WHAT YOU SHOULD DO: Go through the listing below and output exactly the line with "UpdateFunc_range c sn", the line with "Hg3 & Hg4 & _);", and each line between; omit the rest.

RECORD SET:
(** The instance [nextPod] builds and hands to the store. *)
Lemma nextPod_instance c uid :
  ∃ pod,
    lastSimulatedPod (nextPod c uid).1 = Some pod ∧
    pods_Create (externalkubeclient c) pod
      = (externalkubeclient (nextPod c uid).1, (nextPod c uid).2) ∧
    metav1.Name (corev1.ObjectMeta pod)
      = metav1.Name (corev1.ObjectMeta (simulatedPod c)) +:+ "-" +:+ fmt_int (simulated c) ∧
    metav1.UID (corev1.ObjectMeta pod) = uid ∧
    corev1.NodeName (corev1.Spec pod) = "" ∧
    corev1.SchedulerName (corev1.Spec pod) = defaultSchedulerName c ∧
    metav1.Annotations (corev1.ObjectMeta pod)
      = Some (<[podProvisioner := defaultSchedulerName c]>
                (default ∅ (metav1.Annotations (corev1.ObjectMeta (simulatedPod c))))) ∧
    metav1.Namespace (corev1.ObjectMeta pod)
      = metav1.Namespace (corev1.ObjectMeta (simulatedPod c)) ∧
    metav1.Labels (corev1.ObjectMeta pod) = metav1.Labels (corev1.ObjectMeta (simulatedPod c)) ∧
    corev1.Containers (corev1.Spec pod) = corev1.Containers (corev1.Spec (simulatedPod c)) ∧
    corev1.Status pod = corev1.Status (simulatedPod c).
Proof.
  rewrite nextPod_eq. simpl. eexists. split; [reflexivity|].
  split; [by destruct (pods_Create _ _)|]. by split_and!.
Qed.

Lemma seeds_names uids c (k : nat) :
  simulated c = Z.of_nat k →
  (Z.of_nat (k + length uids) ≤ int_max)%Z →
  (λ p, metav1.Name (corev1.ObjectMeta p)) <$> (seeds c uids).2 =
  (λ i : nat, metav1.Name (corev1.ObjectMeta (simulatedPod c)) +:+ "-"
                +:+ fmt_int (Z.of_nat i)) <$> seq k (length uids).
Proof.
  revert c k. induction uids as [|uid uids IH]; intros c k Hk Hb; [done|].
  simpl.
  destruct (nextPod_instance c uid) as (pod & Hlast & _ & Hname & _).
  pose proof (nextPod_frame c uid) as (Hsim & _).
  pose proof (nextPod_frame_rest c uid) as (_ & _ & _ & Htmpl & _).
  destruct (nextPod c uid) as [c1 e]. simpl in *.
  specialize (IH c1 (S k)).
  destruct (seeds c1 uids) as [c2 ps]. simpl in *.
  rewrite Hlast. simpl. rewrite Hname, Hk. f_equal.
  rewrite Htmpl in IH. apply IH; [|lia].
  rewrite Hsim, Hk, int_add_small; [lia|].
  unfold is_int, int_min, int_max in *. lia.
Qed.

Lemma seeds_simulatedPod uids c : simulatedPod (seeds c uids).1 = simulatedPod c.
Proof.
  revert c. induction uids as [|uid uids IH]; intros c; [done|].
  simpl. pose proof (nextPod_frame_rest c uid) as (_ & _ & _ & Htmpl & _).
  destruct (nextPod c uid) as [c1 e]. specialize (IH c1).
  destruct (seeds c1 uids) as [c2 ps]. simpl in *. congruence.
Qed.

(** C8. The instance [nextPod] creates is the template but for: its name,
    the template's name, a dash and the serial counter in decimal; its
    UID, the one just generated; its node name, empty; its scheduler name,
    the controller's; and its annotations, the template's with
    [cc.kubernetes.io/provisioned-by] set to the scheduler name. The
    template itself is untouched and the counter goes up by one, whether
    or not the store takes the instance. Hence, from a counter at 0, the
    names of [N] instances seeded in a row are the template's name with
    0, 1, ..., [N-1], and are pairwise distinct (for every [N] an [int]
    can count). *)
Theorem nextPod_unique_instances c uid :
  (∃ pod,
     lastSimulatedPod (nextPod c uid).1 = Some pod ∧
     pods_Create (externalkubeclient c) pod
       = (externalkubeclient (nextPod c uid).1, (nextPod c uid).2) ∧
     metav1.Name (corev1.ObjectMeta pod)
       = metav1.Name (corev1.ObjectMeta (simulatedPod c)) +:+ "-" +:+ fmt_int (simulated c) ∧
     metav1.UID (corev1.ObjectMeta pod) = uid ∧
     corev1.NodeName (corev1.Spec pod) = "" ∧
     corev1.SchedulerName (corev1.Spec pod) = defaultSchedulerName c ∧
     (∃ m, metav1.Annotations (corev1.ObjectMeta pod) = Some m ∧
        m !! podProvisioner = Some (defaultSchedulerName c) ∧
        ∀ k, k ≠ podProvisioner →
          m !! k = default ∅ (metav1.Annotations (corev1.ObjectMeta (simulatedPod c))) !! k) ∧
     metav1.Namespace (corev1.ObjectMeta pod)
       = metav1.Namespace (corev1.ObjectMeta (simulatedPod c)) ∧
     metav1.Labels (corev1.ObjectMeta pod)
       = metav1.Labels (corev1.ObjectMeta (simulatedPod c)) ∧
     corev1.Containers (corev1.Spec pod) = corev1.Containers (corev1.Spec (simulatedPod c)) ∧
     corev1.Status pod = corev1.Status (simulatedPod c)) ∧
  simulatedPod (nextPod c uid).1 = simulatedPod c ∧
  simulated (nextPod c uid).1 = int_add (simulated c) 1 ∧
  (∀ uids,
     simulated c = 0%Z → (Z.of_nat (length uids) ≤ int_max)%Z →
     let names := (λ p, metav1.Name (corev1.ObjectMeta p)) <$> (seeds c uids).2 in
     names = (λ i : nat, metav1.Name (corev1.ObjectMeta (simulatedPod c)) +:+ "-"
                           +:+ fmt_int (Z.of_nat i)) <$> seq 0 (length uids) ∧
     NoDup names).
Proof.
  split_and!.
  - destruct (nextPod_instance c uid)
      as (pod & H1 & H2 & H3 & H4 & H5 & H6 & H7 & H8 & H9 & H10 & H11).
    exists pod. split_and!; try done.
    eexists. split; [done|]. split; [by rewrite lookup_insert_eq|].
    intros k Hk. by rewrite lookup_insert_ne.
  - apply nextPod_frame_rest.
  - apply nextPod_frame.
  - intros uids H0 Hlen names. subst names.
    rewrite (seeds_names uids c 0) by (done || lia).
    split; [done|].
    apply NoDup_fmap_2; [|apply NoDup_seq].
    intros i j Hij. unfold fmt_int in Hij.
    apply (inj (String.app _)) in Hij. apply (inj (String.app _)) in Hij.
    apply (inj pretty) in Hij. lia.
Qed.

(** *** What a run leaves alone: the report, the template and the limit *)

(** What no method of the run writes. *)
#[local] Abbreviation same_config c c' :=
  (report c' = report c ∧ simulatedPod c' = simulatedPod c ∧
   maxSimulated c' = maxSimulated c).

Lemma Close_same_config c c' : Close c = Ret c' → same_config c c'.
Proof.
  unfold Close. destruct (closed c); [by intros [= <-]|].
  destruct (close (schedulerCh c)); [|done]. rewrite bind_Ret.
  destruct (close (informerStopCh c)); [|done]. rewrite bind_Ret.
  by intros [= <-].
Qed.

Lemma Update_same_config c pod cond sn c' e :
  Update c pod cond sn = Ret (c', e) → same_config c c'.
Proof.
  unfold Update. destruct (terminal pod cond); [|by intros [= <- <-]].
  destruct (Close _) as [c1|] eqn:HC; [|done]. rewrite bind_Ret.
  apply Close_same_config in HC. simpl in HC.
  destruct (send _); [|done]. rewrite bind_Ret. by intros [= <- <-].
Qed.

Lemma UpdateFunc_range_same_config sn pod conds c c' :
  UpdateFunc_range c sn pod conds = Ret c' → same_config c c'.
Proof.
  revert c. induction conds as [|cond conds IH]; intros c; simpl.
  - by intros [= <-].
  - case_bool_decide.
    + destruct (Update c pod cond sn) as [[c1 e]|] eqn:HU; [|done].
      rewrite !bind_Ret. intros Hrest. apply IH in Hrest.
      apply Update_same_config in HU.
      destruct HU as (? & ? & ?), Hrest as (? & ? & ?). split_and!; congruence.
    + rewrite bind_Ret. apply IH.
Qed.

Lemma Bind_same_config c p node sn uid c' st :
  Bind c p node sn uid = Ret (c', st) → same_config c c'.
Proof.
  unfold Bind. destruct (pods_Get _ _ _) as [pod|err]; [|by intros [= <- <-]].
  destruct (strategy_Add _ _) as [cl [err|]]; [by intros [= <- <-]|].
  destruct (bool_decide _ && bool_decide _).
  - destruct (Close _) as [c1|] eqn:HC; [|done]. rewrite bind_Ret.
    apply Close_same_config in HC. simpl in HC.
    destruct (send _); [|done]. rewrite bind_Ret. by intros [= <- <-].
  - match goal with |- context [nextPod ?c0 uid] =>
      pose proof (nextPod_frame c0 uid) as (_ & _ & Hf3 & _);
      pose proof (nextPod_frame_rest c0 uid) as (_ & _ & Hg3 & Hg4 & _);
      destruct (nextPod c0 uid) as [c1 nerr] end.
    simpl in *. destruct nerr; intros [= <- <-]; done.
Qed.

Lemma engine_same_config evs c c' log :
  engine c evs = Ret (c', log) → same_config c c'.
Proof.
  revert c log. induction evs as [|e evs IH]; intros c log; simpl.
  - by intros [= <- <-].
  - destruct (deliver c e) as [[c1 l1]|] eqn:Hd; [|done]. rewrite bind_Ret. simpl.
    destruct (engine c1 evs) as [[c2 l2]|] eqn:He; [|done]. rewrite bind_Ret. simpl.
    intros [= <- <-]. apply IH in He.
    assert (same_config c c1) as (? & ? & ?).
    { destruct e as [p node uid|old new]; simpl in Hd.
      - destruct (Bind c p node corev1.DefaultSchedulerName uid) as [[cb st]|] eqn:HB;
          [|done].
        rewrite bind_Ret in Hd. injection Hd as <- <-. by eapply Bind_same_config.
      - destruct (OnUpdate c corev1.DefaultSchedulerName old new) as [cu|] eqn:HU; [|done].
        rewrite bind_Ret in Hd. injection Hd as <- <-.
        unfold OnUpdate, UpdateFunc in HU. destruct (_ && _).
        + by eapply UpdateFunc_range_same_config.
        + by injection HU as <-. }
    destruct He as (? & ? & ?). split_and!; congruence.
Qed.

Lemma Run_same_config c uid early evs c' r :
  Run c uid early evs = Ret (c', r) → same_config c c'.
Proof.
  unfold Run, Run_start.
  destruct (engine _ early) as [[c0 l0]|] eqn:He0; [|done]. rewrite !bind_Ret. simpl.
  apply engine_same_config in He0. simpl in He0. destruct He0 as (He01 & He02 & He03).
  pose proof (nextPod_frame c0 uid) as (_ & _ & Hf3 & _).
  pose proof (nextPod_frame_rest c0 uid) as (_ & _ & Hg3 & Hg4 & _).
  destruct (nextPod c0 uid) as [c1 nerr].
  simpl in *. destruct nerr as [err|].
  - destruct (Close _) as [c2|] eqn:HC; [|done]. rewrite bind_Ret.
    apply Close_same_config in HC. simpl in HC.
    destruct (close _); [|done]. rewrite bind_Ret. intros [= <- <-]. simpl.
    destruct HC as (? & ? & ?). split_and!; congruence.
  - destruct (engine c1 evs) as [[c2 log]|] eqn:He; [|done]. rewrite bind_Ret. simpl.
    apply engine_same_config in He. destruct He as (He1 & He2 & He3).
    destruct (recv (stop c2)) as [st|].
    + simpl. destruct (close st); [|done]. rewrite bind_Ret.
      intros [= <- <-]. simpl. split_and!; congruence.
    + intros [= <- <-]. split_and!; congruence.
Qed.

(** *** The report *)

Context (GetReport : list corev1.Pod → Status → ClusterCapacityReview ReviewSpecRest ReviewStatus).

(** C9, as the code has it. [Report] is memoized. On a controller with no
    report yet, the call builds the report from the list holding the
    template pod alone and from the controller's status, sets
    [Spec.Replicas] to the limit converted to [int32], stores the report
    and returns it; the replicas are the limit itself when the limit fits
    in 32 bits. On a controller that holds a report, whatever else has
    changed, the call returns that report and changes nothing; so does the
    second call after a first. Called once [Run] has come back, as
    [runSimulator] calls it, the first call builds the report from the
    template alone and the status the run ended with, the final one. *)
Theorem Report_memoized c :
  report c = None →
  let r := set_Replicas (int32 (maxSimulated c)) (GetReport [simulatedPod c] (status c)) in
  Report GetReport c = (set_report (Some r) c, r) ∧
  Replicas (ReviewSpec r) = int32 (maxSimulated c) ∧
  (is_int32 (maxSimulated c) → Replicas (ReviewSpec r) = maxSimulated c) ∧
  Report GetReport (Report GetReport c).1 = ((Report GetReport c).1, r) ∧
  (∀ c', report c' = Some r → Report GetReport c' = (c', r)) ∧
  (∀ cl pod n uid early evs c' res,
     Run (ready cl pod n : controller) uid early evs = Ret (c', res) →
     let final := set_Replicas (int32 n) (GetReport [pod] (status c')) in
     Report GetReport c' = (set_report (Some final) c', final)).
Proof.
  intros Hnone r.
  assert (Report GetReport c = (set_report (Some r) c, r)) as HR.
  { unfold Report. by rewrite Hnone. }
  split_and!; try done.
  - intros Hfit. simpl. by apply int32_small.
  - by rewrite HR.
  - intros c' Hsome. unfold Report. by rewrite Hsome.
  - intros cl pod n uid early evs c' res HRun. simpl.
    apply Run_same_config in HRun as (Hrep & Htmpl & Hmax). simpl in *.
    unfold Report. by rewrite Hrep, Htmpl, Hmax.
Qed.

WRITTEN ANSWER:
  UpdateFunc_range c sn pod conds = Ret c' → same_config c c'.
Proof.
  revert c. induction conds as [|cond conds IH]; intros c; simpl.
  - by intros [= <-].
  - case_bool_decide.
    + destruct (Update c pod cond sn) as [[c1 e]|] eqn:HU; [|done].
      rewrite !bind_Ret. intros Hrest. apply IH in Hrest.
      apply Update_same_config in HU.
      destruct HU as (? & ? & ?), Hrest as (? & ? & ?). split_and!; congruence.
    + rewrite bind_Ret. apply IH.
Qed.

Lemma Bind_same_config c p node sn uid c' st :
  Bind c p node sn uid = Ret (c', st) → same_config c c'.
Proof.
  unfold Bind. destruct (pods_Get _ _ _) as [pod|err]; [|by intros [= <- <-]].
  destruct (strategy_Add _ _) as [cl [err|]]; [by intros [= <- <-]|].
  destruct (bool_decide _ && bool_decide _).
  - destruct (Close _) as [c1|] eqn:HC; [|done]. rewrite bind_Ret.
    apply Close_same_config in HC. simpl in HC.
    destruct (send _); [|done]. rewrite bind_Ret. by intros [= <- <-].
  - match goal with |- context [nextPod ?c0 uid] =>
      pose proof (nextPod_frame c0 uid) as (_ & _ & Hf3 & _);
      pose proof (nextPod_frame_rest c0 uid) as (_ & _ & Hg3 & Hg4 & _);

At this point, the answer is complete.